There are also many faculty and student researchers in the natural science division and across the college and university conducting cutting-edge research on climate change and sustainability. The challenge at a university as large and decentralized as U-M is to use our size to our advantage. In my role as associate dean, I am working to both create and incentivize opportunities for our researchers in climate change and other science fields to maximize interdisciplinary collaboration and shared resources.   

Given the urgency of climate change, how do universities overcome public skepticism about science, experts, and institutions?

CP: Excellent question. A recent Pew Research Center survey indicates that the public—86 percent of those surveyed—does trust scientists, and has significantly more confidence in scientists than other professionals including business leaders, politicians, and the media. The level of trust in scientists is actually higher now than it was in 2016. This is good news.

Faculty and students have notably increased our participation and leadership in outreach over the last decade, and the way to continue to overcome public skepticism is for scientists and other experts to continue to engage the public in the great work that they’re doing. At U-M, the Museum of Natural History has been a leader in these activities. The museum staff have developed programs—the Science Communication Fellows and Citizen Science Fellows Program to name two—that facilitate interaction and collaboration between scientists and the public. Universities must continue to support these types of efforts and to expand them to reach a wider audience that does not have easy access to a public university.

The not-so-good news is that trust of scientists softens when the public is asked about issues of scientific integrity—issues like whether scientists are transparent about conflicts of interest—and splits along partisan lines for certain scientific issues including climate change. The solution to overcoming this skepticism—and more generally skepticism of academic institutions—is to act with complete transparency. The vast majority of scientists has no conflict of interest and receives no support that would influence their scientific integrity; the minority that do should openly declare them and even consider whether the conflicts are worth the doubt that they create. Likewise, partisan mistrust on climate change will only be mitigated with fuller transparency. It’s incumbent upon all scientists to make their work and their data accessible to the public.   
 

Your own research focuses on what we can learn from the past about climate systems. What have you discovered about the way our own climate system is changing?

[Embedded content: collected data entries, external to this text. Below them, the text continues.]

(* ===== verification/PlanFacts.v ===== *)
(** What an accepted cluster plan guarantees, for the plan and for its
    canonical form. *)
From S2P Require Import Prelude.
From S2P Require Import GoNet.
From S2P Require Import SpecTypes.
From S2P Require Import SpecCanonical.
From S2P Require Import SpecValidate.
From S2P Require Import SpecFacts.
From S2P Require Import Hostname.
From S2P Require Import Health.
From S2P Require Import ClusterTypes.
From S2P Require Import ClusterValidate.

Section plan_facts.
Context {idna : Idna}.

Lemma PlanValid_inv p :
  PlanValid p →
  ∃ cidrs nodes pools fs,
    validate_plan_header p = []
    ∧ vloop validate_plan_cidr 0 (pl_ServiceCIDRs p) [] = (cidrs, [])
    ∧ vloop validate_node 0 (pl_Nodes p) ∅ = (nodes, [])
    ∧ Forall (λ node, Forall (λ link, validate_reciprocal nodes node link = []) (nd_FabricLinks node))
        (pl_Nodes p)
    ∧ vloop validate_pool 0 (pl_BackendPools p) ∅ = (pools, [])
    ∧ validate_plan_policies p = []
    ∧ vloop (validate_plan_forward cidrs nodes pools) 0 (pl_Forwards p) (∅, ∅) = (fs, []).
Proof.
  assert (∀ {A} (f : A → list string) l, mbind f l = [] → Forall (λ x, f x = []) l) as Hbind.
  { intros A f l. induction l as [|x l IH]; cbn; [constructor|].
    intros [H1 H2]%app_nil_iff. constructor; auto. }
  unfold PlanValid, PlanValidate, plan_issues.
  destruct (vloop validate_plan_cidr _ _ _) as [cidrs ec].
  destruct (vloop validate_node _ _ _) as [nodes en].
  destruct (vloop validate_pool _ _ _) as [pools ep].
  destruct (vloop (validate_plan_forward _ _ _) _ _ _) as [fs ef] eqn:Ef.
  intros H. assert (∀ l, sort_slice str_lt l = [] → l = []) as Hs.
  { intros l Hl. apply Permutation_nil. by rewrite <- Hl, sort_slice_perm. }
  apply Hs in H. apply app_nil_iff in H as [H0 H]. apply app_nil_iff in H as [-> H].
  apply app_nil_iff in H as [-> H]. apply app_nil_iff in H as [Hr H].
  apply app_nil_iff in H as [_ H]. apply app_nil_iff in H as [-> H].
  apply app_nil_iff in H as [Hp ->].
  exists cidrs, nodes, pools, fs. split_and!; try done.
  apply Hbind in Hr. eapply Forall_impl; [exact Hr|]. intros node. apply Hbind.
Qed.

(** ** Nodes *)
Record node_ok (n : Node) : Prop := {
  no_id : validIdentifier (nd_ID n) = true;
  no_capacity : 1 ≤ cy_MaxForwards (nd_Capacity n) ≤ 100000;
}.

Lemma identifier_step {A} name value (s : A) (ok : A * list string) :
  match ValidateIdentifier name value with Some e => (s, [e]) | None => ok end.2 = [] →
  validIdentifier value = true
  ∧ match ValidateIdentifier name value with Some e => (s, [e]) | None => ok end = ok.
Proof. unfold ValidateIdentifier. by destruct (validIdentifier value). Qed.

Lemma validate_nodes_silent l nodes :
  vloop validate_node 0 l ∅ = (nodes, []) →
  NoDup (nd_ID <$> l) ∧ Forall node_ok l
  ∧ ∀ id n, nodes !! id = Some n ↔ n ∈ l ∧ nd_ID n = id.
Proof.
  intros H. set (I := λ (done : list Node) (m : gmap string Node),
    NoDup (nd_ID <$> done) ∧ Forall node_ok done
    ∧ ∀ id n, m !! id = Some n ↔ n ∈ done ∧ nd_ID n = id).
  assert (I l nodes) as HI; [|done].
  eapply vloop_inv; [..|exact H].
  { split_and!; [constructor|constructor|]. intros id n. rewrite lookup_empty, elem_of_nil. naive_solver. }
  intros done n m m' (Hnd & Hok & Hm) Hstep. unfold validate_node in Hstep.
  destruct (ValidateIdentifier _ (nd_ID n)) eqn:Eid; [destruct (vloop (validate_role _) _ _ _), (vloop (validate_listen_ip _) _ _ _), (vloop (validate_node_link _ _) _ _ _); apply (f_equal snd) in Hstep; discriminate Hstep|].
  unfold ValidateIdentifier in Eid. destruct (validIdentifier (nd_ID n)) eqn:Ev; [|done].
  destruct (m !! nd_ID n) as [x|] eqn:Em.
  { destruct (vloop (validate_role _) _ _ _), (vloop (validate_listen_ip _) _ _ _), (vloop (validate_node_link _ _) _ _ _); apply (f_equal snd) in Hstep; discriminate Hstep. }
  destruct (vloop (validate_role _) _ _ _) as [? er].
  destruct (vloop (validate_listen_ip _) _ _ _) as [? ei].
  destruct (vloop (validate_node_link _ _) _ _ _) as [? el].
  injection Hstep as <- Hi. rewrite !app_nil_iff, when_nil in Hi.
  destruct Hi as (_ & Hcap & _). reflect_bool.
  assert (nd_ID n ∉ nd_ID <$> done) as Hn.
  { intros (y & Hy & Hin)%list_elem_of_fmap.
    assert (m !! nd_ID n = Some y) by by apply Hm. congruence. }
  split_and!.
  - rewrite fmap_app. apply NoDup_app. split_and!; [done| |by apply NoDup_singleton].
    intros x Hx ->%list_elem_of_singleton. done.
  - apply Forall_app. split; [done|]. constructor; [|constructor]. split; [done|].
    change (N.of_nat MaxForwardsPerSnapshot) with 100000 in *. lia.
  - intros id y. rewrite elem_of_app, list_elem_of_singleton. destruct (decide (id = nd_ID n)) as [->|Hne].
    + rewrite lookup_insert_eq. split; [naive_solver|]. intros [[Hy| ->] Hid]; [|done].
      exfalso. apply Hn. rewrite <- Hid. by apply list_elem_of_fmap_2.
    + rewrite lookup_insert_ne by done. rewrite Hm. naive_solver.
Qed.

(** ** Backend pools *)
Record pool_ok (q : BackendPool) : Prop := {
  qo_id : validIdentifier (bp_ID q) = true;
  qo_backends : bp_Backends q ≠ [];
  qo_ids : NoDup (be_ID <$> bp_Backends q);
  qo_targets : Forall (λ b, validTargetEndpoint (be_Target b) = true) (bp_Backends q);
}.

Lemma validate_backends_silent name l seen :
  vloop (validate_backend name) 0 l ∅ = (seen, []) →
  NoDup (be_ID <$> l) ∧ Forall (λ b, validTargetEndpoint (be_Target b) = true) l.
Proof.
  intros H. set (I := λ (done : list Backend) (m : gset string),
    NoDup (be_ID <$> done) ∧ Forall (λ b, validTargetEndpoint (be_Target b) = true) done
    ∧ ∀ id, id ∈ m ↔ id ∈ be_ID <$> done).
  assert (I l seen) as (H1 & H2 & _); [|done].
  eapply vloop_inv; [..|exact H].
  { split_and!; [constructor|constructor|]. set_solver. }
  intros done b m m' (Hnd & Hok & Hm) Hstep. unfold validate_backend, ValidateIdentifier in Hstep.
  destruct (validIdentifier (be_ID b)); [|discriminate Hstep].
  cbn -[String.append at_index bool_decide validTargetEndpoint N.eqb] in Hstep.
  destruct (bool_decide (be_ID b ∈ m)) eqn:Em; [discriminate Hstep|]. reflect_bool.
  injection Hstep as <- Hi. rewrite !app_nil_iff, !when_nil in Hi.
  destruct Hi as (Ht & _ & _). reflect_bool. split_and!.
  - rewrite fmap_app. apply NoDup_app. split_and!; [done| |by apply NoDup_singleton].
    intros x Hx ->%list_elem_of_singleton. by apply Em, Hm.
  - apply Forall_app. split; [done|]. by constructor.
  - intros id. rewrite fmap_app. change (be_ID <$> [b]) with [be_ID b].
    rewrite elem_of_app, list_elem_of_singleton, elem_of_union, elem_of_singleton, Hm. tauto.
Qed.

Lemma validate_pools_silent l pools :
  vloop validate_pool 0 l ∅ = (pools, []) →
  NoDup (bp_ID <$> l) ∧ Forall pool_ok l
  ∧ ∀ id q, pools !! id = Some q ↔ q ∈ l ∧ bp_ID q = id.
Proof.
  intros H. set (I := λ (done : list BackendPool) (m : gmap string BackendPool),
    NoDup (bp_ID <$> done) ∧ Forall pool_ok done
    ∧ ∀ id q, m !! id = Some q ↔ q ∈ done ∧ bp_ID q = id).
  assert (I l pools) as HI; [|done].
  eapply vloop_inv; [..|exact H].
  { split_and!; [constructor|constructor|]. intros id n. rewrite lookup_empty, elem_of_nil. naive_solver. }
  intros done q m m' (Hnd & Hok & Hm) Hstep. unfold validate_pool, ValidateIdentifier in Hstep.
  destruct (vloop (validate_backend _) _ _ _) as [sb eb] eqn:Eb.
  destruct (validIdentifier (bp_ID q)) eqn:Ev; [|discriminate Hstep].
  cbn -[String.append at_index N.eqb maxBackendsPerPool Nat.ltb Nat.eqb length] in Hstep.
  destruct (m !! bp_ID q) as [x|] eqn:Em; [discriminate Hstep|].
  injection Hstep as <- Hi. rewrite !app_nil_iff, !when_nil in Hi.
  destruct Hi as (_ & Hlen & -> & _). apply validate_backends_silent in Eb as [Hb1 Hb2].
  apply orb_false_iff in Hlen as [Hlen _]. apply Nat.eqb_neq in Hlen.
  assert (bp_ID q ∉ bp_ID <$> done) as Hn.
  { intros (y & Hy & Hin)%list_elem_of_fmap.
    assert (m !! bp_ID q = Some y) by by apply Hm. congruence. }
  split_and!.
  - rewrite fmap_app. apply NoDup_app. split_and!; [done| |by apply NoDup_singleton].
    intros x Hx ->%list_elem_of_singleton. done.
  - apply Forall_app. split; [done|]. constructor; [|constructor]. split; try done.
    intros Hb. by rewrite Hb in Hlen.
  - intros id y. rewrite elem_of_app, list_elem_of_singleton. destruct (decide (id = bp_ID q)) as [->|Hne].
    + rewrite lookup_insert_eq. split; [naive_solver|]. intros [[Hy| ->] Hid]; [|done].
      exfalso. apply Hn. rewrite <- Hid. by apply list_elem_of_fmap_2.
    + rewrite lookup_insert_ne by done. rewrite Hm. naive_solver.
Qed.

(** ** Forwards *)
Record forward_placeable (pools : gmap string BackendPool) (f : Forward) : Prop := {
  fp_id : validIdentifier (cf_ID f) = true;
  fp_user : validIdentifier (cf_UserID f) = true;
  fp_pool : is_Some (pools !! cf_BackendPoolID f);
  fp_path : cf_PathMode f = PathDirect ∧ cf_Exit f = None
            ∨ cf_PathMode f = PathViaExit ∧ is_Some (cf_Exit f);
}.

Lemma validate_plan_forwards_silent cidrs nodes pools l st :
  vloop (validate_plan_forward cidrs nodes pools) 0 l (∅, ∅) = (st, []) →
  NoDup (cf_ID <$> l) ∧ Forall (forward_placeable pools) l.
Proof.
  intros H. set (I := λ (done : list Forward) (m : gset string * gmap string string),
    NoDup (cf_ID <$> done) ∧ Forall (forward_placeable pools) done
    ∧ ∀ id, id ∈ m.1 ↔ id ∈ cf_ID <$> done).
  assert (I l st) as (H1 & H2 & _); [|done].
  eapply vloop_inv; [..|exact H].
  { split_and!; [constructor|constructor|]. set_solver. }
  intros done f [m ls] m' (Hnd & Hok & Hm) Hstep.
  unfold validate_plan_forward, ValidateIdentifier in Hstep.
  destruct (vloop (validate_plan_protocol _ _) _ _ _) as [sp ep].
  destruct (validIdentifier (cf_ID f)) eqn:Ei; [|discriminate Hstep].
  cbn -[String.append at_index bool_decide N.eqb validateSelector validate_plan_path
        validate_plan_limits validate_plan_snat] in Hstep.
  destruct (bool_decide (cf_ID f ∈ m)) eqn:Em; [discriminate Hstep|]. reflect_bool.
  injection Hstep as <- Hi. rewrite !app_nil_iff, !when_nil in Hi.
  destruct Hi as (Hu & Hp & _ & _ & _ & _ & Hpath & _).
  apply bool_decide_eq_false, not_eq_None_Some in Hp.
  destruct (validIdentifier (cf_UserID f)) eqn:Eu; [|discriminate Hu].
  cbn [fst] in *. split_and!.
  - rewrite fmap_app. apply NoDup_app. split_and!; [done| |by apply NoDup_singleton].
    intros x Hx ->%list_elem_of_singleton. by apply Em, Hm.
  - apply Forall_app. split; [done|]. constructor; [|constructor]. split; try done.
    unfold validate_plan_path in Hpath.
    destruct (bool_decide (cf_PathMode f = PathDirect)) eqn:E1; reflect_bool.
    { left. split; [done|]. apply when_nil, bool_decide_eq_false in Hpath.
      destruct (cf_Exit f); [|done]. exfalso. by apply Hpath. }
    destruct (bool_decide (cf_PathMode f = PathViaExit)) eqn:E2; reflect_bool; [|done].
    right. split; [done|]. apply app_nil_iff in Hpath as [Hpath _].
    destruct (cf_Exit f); [eauto|done].
  - intros id. cbn [fst]. rewrite fmap_app. change (cf_ID <$> [f]) with [cf_ID f].
    rewrite elem_of_app, list_elem_of_singleton, elem_of_union, elem_of_singleton, Hm. tauto.
Qed.

(** ** The plan and its canonical form *)
Lemma canonicalNode_ok n : node_ok n → node_ok (canonicalNode n).
Proof. intros []. by split. Qed.

Lemma canonicalPool_ids q : be_ID <$> bp_Backends (canonicalPool q) ≡ₚ be_ID <$> bp_Backends q.
Proof.
  cbn. rewrite sort_slice_perm. change (map canonicalBackend (bp_Backends q))
    with (canonicalBackend <$> bp_Backends q). by rewrite <- list_fmap_compose.
Qed.

Lemma keys_canonical {A} (key : A → string) (g : A → A) l :
  (∀ x, key (g x) = key x) → key <$> sort_slice (less_by key) (map g l) ≡ₚ key <$> l.
Proof.
  intros Hg. rewrite sort_slice_perm. change (map g l) with (g <$> l).
  rewrite <- list_fmap_compose. erewrite list_fmap_ext; [done|]. intros _ x _. apply Hg.
Qed.

(** What the scheduler and the rollout rely on. *)
Record plan_facts (p : Plan) : Prop := {
  pf_nodes : NoDup (nd_ID <$> pl_Nodes p);
  pf_node : ∀ n, n ∈ pl_Nodes p → node_ok n;
  pf_pools : NoDup (bp_ID <$> pl_BackendPools p);
  pf_pool : ∀ q, q ∈ pl_BackendPools p → bp_Backends q ≠ [] ∧ NoDup (be_ID <$> bp_Backends q);
  pf_forwards : NoDup (cf_ID <$> pl_Forwards p);
  pf_count : (length (pl_Forwards p) ≤ MaxForwardsPerSnapshot)%nat;
  pf_forward : ∀ f, f ∈ pl_Forwards p →
      (∃ q, q ∈ pl_BackendPools p ∧ bp_ID q = cf_BackendPoolID f)
      ∧ (cf_PathMode f = PathDirect ∧ cf_Exit f = None
         ∨ cf_PathMode f = PathViaExit ∧ is_Some (cf_Exit f));
}.

Lemma PlanValid_facts p : PlanValid p → plan_facts p.
Proof.
  intros (cidrs & nodes & pools & fs & Hh & _ & Hn & _ & Hp & _ & Hf)%PlanValid_inv.
  apply validate_nodes_silent in Hn as (Hn1 & Hn2 & _).
  apply validate_pools_silent in Hp as (Hp1 & Hp2 & Hp3).
  apply validate_plan_forwards_silent in Hf as (Hf1 & Hf2).
  rewrite Forall_forall in Hn2. rewrite Forall_forall in Hp2. rewrite Forall_forall in Hf2. split; try done.
  - intros q Hq. destruct (Hp2 q Hq). done.
  - unfold validate_plan_header in Hh. rewrite !app_nil_iff in Hh.
    destruct_and! Hh. apply when_nil in H9. by apply Nat.ltb_ge in H9.
  - intros f Hf. destruct (Hf2 f Hf) as [_ _ [q Hq] Hpath]. split; [|done].
    apply Hp3 in Hq. eauto.
Qed.

Lemma plan_facts_canonical p : plan_facts p → plan_facts (PlanCanonical p).
Proof.
  intros []. split; cbn [PlanCanonical pl_Nodes pl_BackendPools pl_Forwards].
  - by rewrite keys_canonical.
  - intros n. rewrite elem_of_sort_slice. intros (m & -> & Hm)%list_elem_of_fmap.
    by apply canonicalNode_ok, pf_node0.
  - by rewrite keys_canonical.
  - intros q. rewrite elem_of_sort_slice. intros (r & -> & Hr)%list_elem_of_fmap.
    destruct (pf_pool0 r Hr) as [H1 H2]. split; [|by rewrite canonicalPool_ids].
    intros Hn. apply H1. cbn in Hn. apply (f_equal length) in Hn.
    rewrite length_sort_slice, length_map in Hn. by apply nil_length_inv.
  - by rewrite keys_canonical.
  - by rewrite length_sort_slice, length_map.
  - intros f. rewrite elem_of_sort_slice. intros (g & -> & Hg)%list_elem_of_fmap.
    destruct (pf_forward0 g Hg) as [(q & Hq & Hid) Hpath]. split.
    + exists (canonicalPool q). split; [|done]. rewrite elem_of_sort_slice.
      by apply (list_elem_of_fmap_2 canonicalPool).
    + cbn. destruct Hpath as [[-> ->]|[-> [e ->]]]; [by left|right; by split; [|eexists]].
Qed.
End plan_facts.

CP: One way to learn about our climate system and how it will change in the future is to study how it worked in the past. This longer view is especially insightful because with the rise of carbon dioxide levels the climate is headed to a state that humans have never experienced.

Past climates offer a few important and unsettling lessons for us. The first is that our current climate change is truly without precedent—the magnitude and rate of human emission of carbon dioxide and the resulting warming is larger and faster than any known event in Earth history, which spans 4.6 billion years. Our effect on Earth’s climate is easy to underestimate because we measure time relative to our own lifespan, say 80 years. The problem is that the carbon dioxide that we emit during our life will be around and warming the climate for hundreds of human generations in the future.

The second lesson is that slower and smaller warming events in the past have been extremely disruptive to the existing organisms and ecosystems. Life has persisted through these disruptions but not in the same form. Finally, past climates tell us that our projections of future climate change are too conservative. Climate models that successfully simulate past warm climates indicate that the temperature response to an increase in carbon dioxide in the future might be larger than the response to the same increase now. That’s a scary possibility.